* What the exercise asks:
Reproduce the opening lines of the records exactly, please, stopping after the line that contains "Definition hsaKmtGetClockCounters (NodeId".

□ □ □ □ □

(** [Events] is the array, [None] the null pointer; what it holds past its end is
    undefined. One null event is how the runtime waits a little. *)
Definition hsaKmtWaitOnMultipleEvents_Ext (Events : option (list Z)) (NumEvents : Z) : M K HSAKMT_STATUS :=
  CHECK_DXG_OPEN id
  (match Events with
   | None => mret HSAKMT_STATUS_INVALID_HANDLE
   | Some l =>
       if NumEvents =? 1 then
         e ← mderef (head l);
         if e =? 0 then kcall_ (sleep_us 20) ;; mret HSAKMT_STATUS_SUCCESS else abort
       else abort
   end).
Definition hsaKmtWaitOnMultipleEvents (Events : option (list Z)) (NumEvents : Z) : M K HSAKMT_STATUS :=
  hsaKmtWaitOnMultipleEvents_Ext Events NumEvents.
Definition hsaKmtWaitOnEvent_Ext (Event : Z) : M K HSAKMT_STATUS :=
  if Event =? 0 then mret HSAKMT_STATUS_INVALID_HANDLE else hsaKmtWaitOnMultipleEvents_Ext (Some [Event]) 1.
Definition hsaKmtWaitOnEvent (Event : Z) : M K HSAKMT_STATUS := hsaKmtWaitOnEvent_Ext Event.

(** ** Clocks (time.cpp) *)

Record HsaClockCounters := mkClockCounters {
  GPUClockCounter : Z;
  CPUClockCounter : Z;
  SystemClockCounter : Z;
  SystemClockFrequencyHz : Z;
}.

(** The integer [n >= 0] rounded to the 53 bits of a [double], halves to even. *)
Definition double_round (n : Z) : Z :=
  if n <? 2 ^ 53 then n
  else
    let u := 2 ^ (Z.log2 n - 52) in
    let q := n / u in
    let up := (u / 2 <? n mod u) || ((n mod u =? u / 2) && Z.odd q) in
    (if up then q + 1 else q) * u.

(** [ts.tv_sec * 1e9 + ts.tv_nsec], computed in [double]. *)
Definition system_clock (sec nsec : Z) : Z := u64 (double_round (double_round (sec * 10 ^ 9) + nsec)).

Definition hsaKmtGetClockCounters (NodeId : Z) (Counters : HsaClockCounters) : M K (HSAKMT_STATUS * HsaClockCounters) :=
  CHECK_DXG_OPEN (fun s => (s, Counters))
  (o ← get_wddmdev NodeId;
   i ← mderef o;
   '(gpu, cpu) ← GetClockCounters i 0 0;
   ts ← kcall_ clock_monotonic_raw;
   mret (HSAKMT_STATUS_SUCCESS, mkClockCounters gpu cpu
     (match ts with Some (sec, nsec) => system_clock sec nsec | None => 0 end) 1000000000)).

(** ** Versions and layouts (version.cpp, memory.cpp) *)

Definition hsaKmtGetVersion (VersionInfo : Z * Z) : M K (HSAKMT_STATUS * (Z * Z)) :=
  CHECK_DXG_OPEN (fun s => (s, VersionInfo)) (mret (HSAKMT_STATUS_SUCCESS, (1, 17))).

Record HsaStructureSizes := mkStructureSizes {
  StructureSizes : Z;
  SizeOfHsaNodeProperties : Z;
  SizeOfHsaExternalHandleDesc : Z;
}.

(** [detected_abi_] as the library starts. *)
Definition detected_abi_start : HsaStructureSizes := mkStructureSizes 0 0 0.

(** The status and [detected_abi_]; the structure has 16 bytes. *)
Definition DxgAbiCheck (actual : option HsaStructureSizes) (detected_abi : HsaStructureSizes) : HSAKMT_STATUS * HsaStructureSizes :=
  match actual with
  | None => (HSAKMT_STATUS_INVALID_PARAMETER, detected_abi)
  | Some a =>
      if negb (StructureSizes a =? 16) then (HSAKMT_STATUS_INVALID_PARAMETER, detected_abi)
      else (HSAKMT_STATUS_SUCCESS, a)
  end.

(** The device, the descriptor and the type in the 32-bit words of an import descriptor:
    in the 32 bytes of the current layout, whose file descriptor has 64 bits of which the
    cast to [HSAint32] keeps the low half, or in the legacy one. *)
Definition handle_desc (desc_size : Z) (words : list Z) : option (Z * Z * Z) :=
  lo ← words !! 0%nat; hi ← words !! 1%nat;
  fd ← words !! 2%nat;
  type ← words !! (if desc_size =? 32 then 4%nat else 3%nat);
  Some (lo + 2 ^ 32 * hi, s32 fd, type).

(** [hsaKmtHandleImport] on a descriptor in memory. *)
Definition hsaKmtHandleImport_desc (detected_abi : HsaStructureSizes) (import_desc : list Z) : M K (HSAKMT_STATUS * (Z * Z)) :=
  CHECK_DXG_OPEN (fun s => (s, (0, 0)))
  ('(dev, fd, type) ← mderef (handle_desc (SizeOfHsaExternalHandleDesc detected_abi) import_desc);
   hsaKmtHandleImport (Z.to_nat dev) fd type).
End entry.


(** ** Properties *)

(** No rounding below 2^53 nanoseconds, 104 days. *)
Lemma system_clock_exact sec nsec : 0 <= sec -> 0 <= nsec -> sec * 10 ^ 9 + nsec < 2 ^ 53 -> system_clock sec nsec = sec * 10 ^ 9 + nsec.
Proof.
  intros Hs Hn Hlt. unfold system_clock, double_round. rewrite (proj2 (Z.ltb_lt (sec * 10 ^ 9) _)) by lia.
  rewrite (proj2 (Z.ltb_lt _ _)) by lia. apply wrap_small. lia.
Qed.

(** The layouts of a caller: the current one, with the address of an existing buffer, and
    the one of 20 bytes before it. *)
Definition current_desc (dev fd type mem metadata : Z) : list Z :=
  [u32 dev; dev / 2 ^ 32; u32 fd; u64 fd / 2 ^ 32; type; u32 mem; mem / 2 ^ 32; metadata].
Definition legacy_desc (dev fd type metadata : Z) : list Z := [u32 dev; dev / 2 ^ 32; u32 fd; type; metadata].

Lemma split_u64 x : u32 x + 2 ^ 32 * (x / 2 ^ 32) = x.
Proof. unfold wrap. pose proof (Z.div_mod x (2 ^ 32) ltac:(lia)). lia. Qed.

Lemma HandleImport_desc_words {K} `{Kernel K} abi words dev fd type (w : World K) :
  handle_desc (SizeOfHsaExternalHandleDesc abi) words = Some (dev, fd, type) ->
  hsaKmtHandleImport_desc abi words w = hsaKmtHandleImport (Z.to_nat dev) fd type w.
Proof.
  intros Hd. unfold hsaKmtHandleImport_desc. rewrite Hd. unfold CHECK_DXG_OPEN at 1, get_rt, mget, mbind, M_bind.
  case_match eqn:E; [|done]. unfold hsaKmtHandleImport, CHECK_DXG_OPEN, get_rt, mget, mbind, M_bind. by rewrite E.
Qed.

□ □ □ □ □

* Result of the exercise:
(** [Events] is the array, [None] the null pointer; what it holds past its end is
    undefined. One null event is how the runtime waits a little. *)
Definition hsaKmtWaitOnMultipleEvents_Ext (Events : option (list Z)) (NumEvents : Z) : M K HSAKMT_STATUS :=
  CHECK_DXG_OPEN id
  (match Events with
   | None => mret HSAKMT_STATUS_INVALID_HANDLE
   | Some l =>
       if NumEvents =? 1 then
         e ← mderef (head l);
         if e =? 0 then kcall_ (sleep_us 20) ;; mret HSAKMT_STATUS_SUCCESS else abort
       else abort
   end).
Definition hsaKmtWaitOnMultipleEvents (Events : option (list Z)) (NumEvents : Z) : M K HSAKMT_STATUS :=
  hsaKmtWaitOnMultipleEvents_Ext Events NumEvents.
Definition hsaKmtWaitOnEvent_Ext (Event : Z) : M K HSAKMT_STATUS :=
  if Event =? 0 then mret HSAKMT_STATUS_INVALID_HANDLE else hsaKmtWaitOnMultipleEvents_Ext (Some [Event]) 1.
Definition hsaKmtWaitOnEvent (Event : Z) : M K HSAKMT_STATUS := hsaKmtWaitOnEvent_Ext Event.

(** ** Clocks (time.cpp) *)

Record HsaClockCounters := mkClockCounters {
  GPUClockCounter : Z;
  CPUClockCounter : Z;
  SystemClockCounter : Z;
  SystemClockFrequencyHz : Z;
}.

(** The integer [n >= 0] rounded to the 53 bits of a [double], halves to even. *)
Definition double_round (n : Z) : Z :=
  if n <? 2 ^ 53 then n
  else
    let u := 2 ^ (Z.log2 n - 52) in
    let q := n / u in
    let up := (u / 2 <? n mod u) || ((n mod u =? u / 2) && Z.odd q) in
    (if up then q + 1 else q) * u.

(** [ts.tv_sec * 1e9 + ts.tv_nsec], computed in [double]. *)
Definition system_clock (sec nsec : Z) : Z := u64 (double_round (double_round (sec * 10 ^ 9) + nsec)).

Definition hsaKmtGetClockCounters (NodeId : Z) (Counters : HsaClockCounters) : M K (HSAKMT_STATUS * HsaClockCounters) :=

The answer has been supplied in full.